→ Task statement
Set down exactly the lines of the records from the top to the line containing "validate their input, issue"; include both.
[Opening Records provided section]
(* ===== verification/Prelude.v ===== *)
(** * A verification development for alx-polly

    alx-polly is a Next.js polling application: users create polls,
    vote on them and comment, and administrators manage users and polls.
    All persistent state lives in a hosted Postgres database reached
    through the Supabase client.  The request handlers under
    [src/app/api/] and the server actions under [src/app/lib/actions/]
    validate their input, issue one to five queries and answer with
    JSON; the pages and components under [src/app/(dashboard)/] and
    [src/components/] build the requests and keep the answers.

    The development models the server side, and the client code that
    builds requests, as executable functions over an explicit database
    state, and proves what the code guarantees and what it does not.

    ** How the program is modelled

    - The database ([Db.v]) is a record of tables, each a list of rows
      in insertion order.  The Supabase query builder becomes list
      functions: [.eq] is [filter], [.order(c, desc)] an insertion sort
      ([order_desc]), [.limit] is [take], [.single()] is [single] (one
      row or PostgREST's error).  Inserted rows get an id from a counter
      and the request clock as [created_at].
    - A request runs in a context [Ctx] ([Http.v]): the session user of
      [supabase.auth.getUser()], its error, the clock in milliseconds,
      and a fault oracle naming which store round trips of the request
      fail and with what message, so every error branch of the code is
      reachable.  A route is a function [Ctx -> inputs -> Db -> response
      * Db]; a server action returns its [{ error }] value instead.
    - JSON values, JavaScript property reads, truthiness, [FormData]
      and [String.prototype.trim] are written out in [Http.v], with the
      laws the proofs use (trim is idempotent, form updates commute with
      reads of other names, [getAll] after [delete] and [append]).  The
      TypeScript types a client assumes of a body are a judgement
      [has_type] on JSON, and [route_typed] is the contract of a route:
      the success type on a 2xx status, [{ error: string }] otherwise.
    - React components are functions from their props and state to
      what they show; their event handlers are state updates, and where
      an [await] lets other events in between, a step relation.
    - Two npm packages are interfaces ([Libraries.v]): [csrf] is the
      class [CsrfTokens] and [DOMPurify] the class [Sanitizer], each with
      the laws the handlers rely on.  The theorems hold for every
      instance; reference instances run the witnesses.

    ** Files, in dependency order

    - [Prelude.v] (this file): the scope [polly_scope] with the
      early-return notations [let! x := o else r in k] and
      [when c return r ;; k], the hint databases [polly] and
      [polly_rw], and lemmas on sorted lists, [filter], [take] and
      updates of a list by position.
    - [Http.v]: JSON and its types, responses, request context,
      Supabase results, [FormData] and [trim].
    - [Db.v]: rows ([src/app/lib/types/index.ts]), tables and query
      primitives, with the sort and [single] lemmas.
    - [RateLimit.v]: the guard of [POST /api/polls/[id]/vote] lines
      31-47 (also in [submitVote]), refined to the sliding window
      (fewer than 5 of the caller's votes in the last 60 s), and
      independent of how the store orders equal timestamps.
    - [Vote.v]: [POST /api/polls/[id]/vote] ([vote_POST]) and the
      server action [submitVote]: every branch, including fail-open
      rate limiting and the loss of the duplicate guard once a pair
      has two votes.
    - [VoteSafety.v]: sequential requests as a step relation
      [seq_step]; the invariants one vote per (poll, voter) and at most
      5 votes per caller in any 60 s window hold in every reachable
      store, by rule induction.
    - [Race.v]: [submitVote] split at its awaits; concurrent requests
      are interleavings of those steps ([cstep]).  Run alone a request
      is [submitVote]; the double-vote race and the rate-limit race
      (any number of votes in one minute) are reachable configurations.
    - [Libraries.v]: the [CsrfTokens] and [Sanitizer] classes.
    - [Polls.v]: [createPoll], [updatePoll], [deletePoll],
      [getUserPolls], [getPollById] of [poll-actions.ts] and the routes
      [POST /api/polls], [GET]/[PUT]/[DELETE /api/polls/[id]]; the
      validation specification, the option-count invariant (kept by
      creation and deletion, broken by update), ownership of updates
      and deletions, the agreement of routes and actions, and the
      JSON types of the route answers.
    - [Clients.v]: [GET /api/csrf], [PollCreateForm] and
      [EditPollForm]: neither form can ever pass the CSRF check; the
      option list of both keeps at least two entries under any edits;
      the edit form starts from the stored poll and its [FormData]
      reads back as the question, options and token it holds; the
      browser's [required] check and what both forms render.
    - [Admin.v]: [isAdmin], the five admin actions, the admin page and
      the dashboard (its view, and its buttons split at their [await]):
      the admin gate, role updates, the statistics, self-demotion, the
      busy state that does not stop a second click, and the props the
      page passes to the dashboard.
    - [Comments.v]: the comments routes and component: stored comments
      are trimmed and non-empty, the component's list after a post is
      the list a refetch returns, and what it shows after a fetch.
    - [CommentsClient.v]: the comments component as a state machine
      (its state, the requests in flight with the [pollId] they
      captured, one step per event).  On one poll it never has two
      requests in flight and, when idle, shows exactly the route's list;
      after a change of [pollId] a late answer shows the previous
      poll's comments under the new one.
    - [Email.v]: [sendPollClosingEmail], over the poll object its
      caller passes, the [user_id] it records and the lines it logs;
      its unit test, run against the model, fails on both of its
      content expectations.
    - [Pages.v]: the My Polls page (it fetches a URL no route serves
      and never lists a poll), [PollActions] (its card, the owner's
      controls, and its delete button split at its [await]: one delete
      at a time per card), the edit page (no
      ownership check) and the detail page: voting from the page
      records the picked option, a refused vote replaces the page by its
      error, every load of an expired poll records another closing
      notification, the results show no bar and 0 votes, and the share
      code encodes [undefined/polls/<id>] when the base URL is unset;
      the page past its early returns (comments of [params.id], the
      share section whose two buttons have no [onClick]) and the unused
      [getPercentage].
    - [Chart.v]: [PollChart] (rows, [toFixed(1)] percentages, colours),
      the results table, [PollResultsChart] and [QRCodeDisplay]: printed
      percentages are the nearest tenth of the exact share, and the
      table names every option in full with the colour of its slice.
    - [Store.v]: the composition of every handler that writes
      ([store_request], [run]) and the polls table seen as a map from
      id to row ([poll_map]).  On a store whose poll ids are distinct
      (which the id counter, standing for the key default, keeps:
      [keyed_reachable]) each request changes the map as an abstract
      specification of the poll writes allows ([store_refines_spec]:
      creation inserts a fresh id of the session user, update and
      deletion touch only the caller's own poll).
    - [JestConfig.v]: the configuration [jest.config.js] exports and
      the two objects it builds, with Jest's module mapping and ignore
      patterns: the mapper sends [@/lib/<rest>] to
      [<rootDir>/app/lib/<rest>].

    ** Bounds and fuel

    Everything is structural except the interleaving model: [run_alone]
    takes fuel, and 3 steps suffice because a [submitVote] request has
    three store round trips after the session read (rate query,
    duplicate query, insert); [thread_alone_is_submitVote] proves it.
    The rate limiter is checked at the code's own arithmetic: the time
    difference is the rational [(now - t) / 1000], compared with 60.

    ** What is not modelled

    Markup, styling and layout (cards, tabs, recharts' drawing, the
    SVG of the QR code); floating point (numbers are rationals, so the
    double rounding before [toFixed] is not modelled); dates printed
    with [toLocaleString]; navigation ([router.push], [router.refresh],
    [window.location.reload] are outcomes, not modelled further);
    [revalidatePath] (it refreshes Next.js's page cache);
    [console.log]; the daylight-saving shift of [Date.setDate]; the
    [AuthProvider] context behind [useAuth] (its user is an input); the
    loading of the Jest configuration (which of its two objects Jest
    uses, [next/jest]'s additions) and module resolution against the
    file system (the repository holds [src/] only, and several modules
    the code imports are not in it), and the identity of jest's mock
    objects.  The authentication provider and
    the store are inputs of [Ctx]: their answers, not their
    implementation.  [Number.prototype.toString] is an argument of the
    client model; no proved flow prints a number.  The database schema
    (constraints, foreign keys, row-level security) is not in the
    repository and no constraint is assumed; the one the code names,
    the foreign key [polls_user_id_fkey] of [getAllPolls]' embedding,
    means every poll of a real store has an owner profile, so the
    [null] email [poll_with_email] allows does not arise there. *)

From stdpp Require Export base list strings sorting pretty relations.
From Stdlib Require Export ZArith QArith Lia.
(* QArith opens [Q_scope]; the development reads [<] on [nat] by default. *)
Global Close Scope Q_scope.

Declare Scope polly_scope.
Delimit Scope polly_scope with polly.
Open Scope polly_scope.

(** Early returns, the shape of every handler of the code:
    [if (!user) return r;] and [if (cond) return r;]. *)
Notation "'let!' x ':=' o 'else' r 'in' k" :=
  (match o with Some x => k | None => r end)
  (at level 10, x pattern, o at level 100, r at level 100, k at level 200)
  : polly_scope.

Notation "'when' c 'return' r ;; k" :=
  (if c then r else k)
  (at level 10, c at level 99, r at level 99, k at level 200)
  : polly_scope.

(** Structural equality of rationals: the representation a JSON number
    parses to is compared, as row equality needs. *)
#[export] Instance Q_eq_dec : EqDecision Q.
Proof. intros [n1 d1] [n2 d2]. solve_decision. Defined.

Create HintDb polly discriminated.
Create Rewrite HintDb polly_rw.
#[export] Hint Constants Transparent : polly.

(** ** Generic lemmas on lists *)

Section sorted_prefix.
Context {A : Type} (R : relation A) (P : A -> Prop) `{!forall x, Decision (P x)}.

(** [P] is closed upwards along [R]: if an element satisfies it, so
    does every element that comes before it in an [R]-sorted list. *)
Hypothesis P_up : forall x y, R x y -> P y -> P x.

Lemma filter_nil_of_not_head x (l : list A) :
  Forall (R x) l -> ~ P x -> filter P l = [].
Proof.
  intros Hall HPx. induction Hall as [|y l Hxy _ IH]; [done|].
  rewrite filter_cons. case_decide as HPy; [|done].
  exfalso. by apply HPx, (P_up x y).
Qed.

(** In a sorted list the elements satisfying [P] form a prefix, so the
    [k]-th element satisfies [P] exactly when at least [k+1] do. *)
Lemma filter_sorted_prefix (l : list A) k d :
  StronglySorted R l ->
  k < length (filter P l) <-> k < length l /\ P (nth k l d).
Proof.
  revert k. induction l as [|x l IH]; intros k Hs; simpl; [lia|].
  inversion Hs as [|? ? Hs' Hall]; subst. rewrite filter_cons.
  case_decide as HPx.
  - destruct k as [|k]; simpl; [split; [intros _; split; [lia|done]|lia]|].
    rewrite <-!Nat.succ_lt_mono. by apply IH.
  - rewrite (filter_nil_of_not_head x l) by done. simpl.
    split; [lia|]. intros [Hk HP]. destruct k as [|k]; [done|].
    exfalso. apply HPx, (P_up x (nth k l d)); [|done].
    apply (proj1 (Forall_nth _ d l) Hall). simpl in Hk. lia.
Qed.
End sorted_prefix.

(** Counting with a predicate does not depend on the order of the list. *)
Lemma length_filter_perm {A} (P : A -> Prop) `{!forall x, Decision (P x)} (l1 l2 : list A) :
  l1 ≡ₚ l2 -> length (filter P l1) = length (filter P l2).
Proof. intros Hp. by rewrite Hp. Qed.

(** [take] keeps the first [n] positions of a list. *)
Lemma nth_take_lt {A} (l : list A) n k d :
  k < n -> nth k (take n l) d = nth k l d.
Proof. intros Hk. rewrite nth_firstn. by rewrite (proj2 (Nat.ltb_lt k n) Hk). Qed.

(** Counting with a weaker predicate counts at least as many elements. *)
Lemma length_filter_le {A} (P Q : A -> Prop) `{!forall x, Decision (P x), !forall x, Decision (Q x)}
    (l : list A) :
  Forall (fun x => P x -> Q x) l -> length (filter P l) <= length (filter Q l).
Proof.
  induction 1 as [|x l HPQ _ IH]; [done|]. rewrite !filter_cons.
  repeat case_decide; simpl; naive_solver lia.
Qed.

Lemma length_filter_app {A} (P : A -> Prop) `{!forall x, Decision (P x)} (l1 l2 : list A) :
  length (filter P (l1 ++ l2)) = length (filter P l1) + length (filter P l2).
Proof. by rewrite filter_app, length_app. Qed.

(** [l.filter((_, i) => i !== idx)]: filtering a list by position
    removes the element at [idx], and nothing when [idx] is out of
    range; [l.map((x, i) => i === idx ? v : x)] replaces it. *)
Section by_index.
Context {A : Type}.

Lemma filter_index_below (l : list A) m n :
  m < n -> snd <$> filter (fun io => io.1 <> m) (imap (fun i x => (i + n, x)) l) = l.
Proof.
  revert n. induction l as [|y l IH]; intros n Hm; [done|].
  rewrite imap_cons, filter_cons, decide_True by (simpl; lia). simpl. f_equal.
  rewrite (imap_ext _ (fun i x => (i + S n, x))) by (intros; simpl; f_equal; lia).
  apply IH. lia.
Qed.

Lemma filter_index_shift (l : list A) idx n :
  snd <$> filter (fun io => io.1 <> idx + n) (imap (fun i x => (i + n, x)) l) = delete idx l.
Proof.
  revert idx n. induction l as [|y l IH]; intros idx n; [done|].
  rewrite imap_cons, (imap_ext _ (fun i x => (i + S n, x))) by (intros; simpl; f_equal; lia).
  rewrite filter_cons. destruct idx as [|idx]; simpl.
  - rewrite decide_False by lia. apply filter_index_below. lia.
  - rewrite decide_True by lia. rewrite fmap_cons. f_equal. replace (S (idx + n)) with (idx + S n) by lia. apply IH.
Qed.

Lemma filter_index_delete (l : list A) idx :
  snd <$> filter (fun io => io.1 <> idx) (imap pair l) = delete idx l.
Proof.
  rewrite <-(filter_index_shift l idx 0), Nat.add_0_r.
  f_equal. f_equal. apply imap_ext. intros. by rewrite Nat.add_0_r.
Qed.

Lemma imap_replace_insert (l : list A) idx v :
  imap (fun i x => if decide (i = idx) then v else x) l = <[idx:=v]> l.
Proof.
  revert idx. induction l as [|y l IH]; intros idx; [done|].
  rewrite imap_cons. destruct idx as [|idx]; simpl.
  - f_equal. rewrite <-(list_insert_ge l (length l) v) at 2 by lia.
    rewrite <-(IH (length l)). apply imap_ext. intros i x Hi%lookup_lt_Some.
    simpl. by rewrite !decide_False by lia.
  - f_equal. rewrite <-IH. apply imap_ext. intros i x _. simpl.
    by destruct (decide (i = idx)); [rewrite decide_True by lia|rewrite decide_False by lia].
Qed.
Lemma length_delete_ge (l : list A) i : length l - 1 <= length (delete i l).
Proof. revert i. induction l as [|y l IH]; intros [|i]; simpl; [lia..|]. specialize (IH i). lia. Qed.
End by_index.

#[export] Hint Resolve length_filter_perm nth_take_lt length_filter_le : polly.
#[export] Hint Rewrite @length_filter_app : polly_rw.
[Closing Records provided section]
→ Task solution
(* ===== verification/Prelude.v ===== *)
(** * A verification development for alx-polly

    alx-polly is a Next.js polling application: users create polls,
    vote on them and comment, and administrators manage users and polls.
    All persistent state lives in a hosted Postgres database reached
    through the Supabase client.  The request handlers under
    [src/app/api/] and the server actions under [src/app/lib/actions/]
    validate their input, issue one to five queries and answer with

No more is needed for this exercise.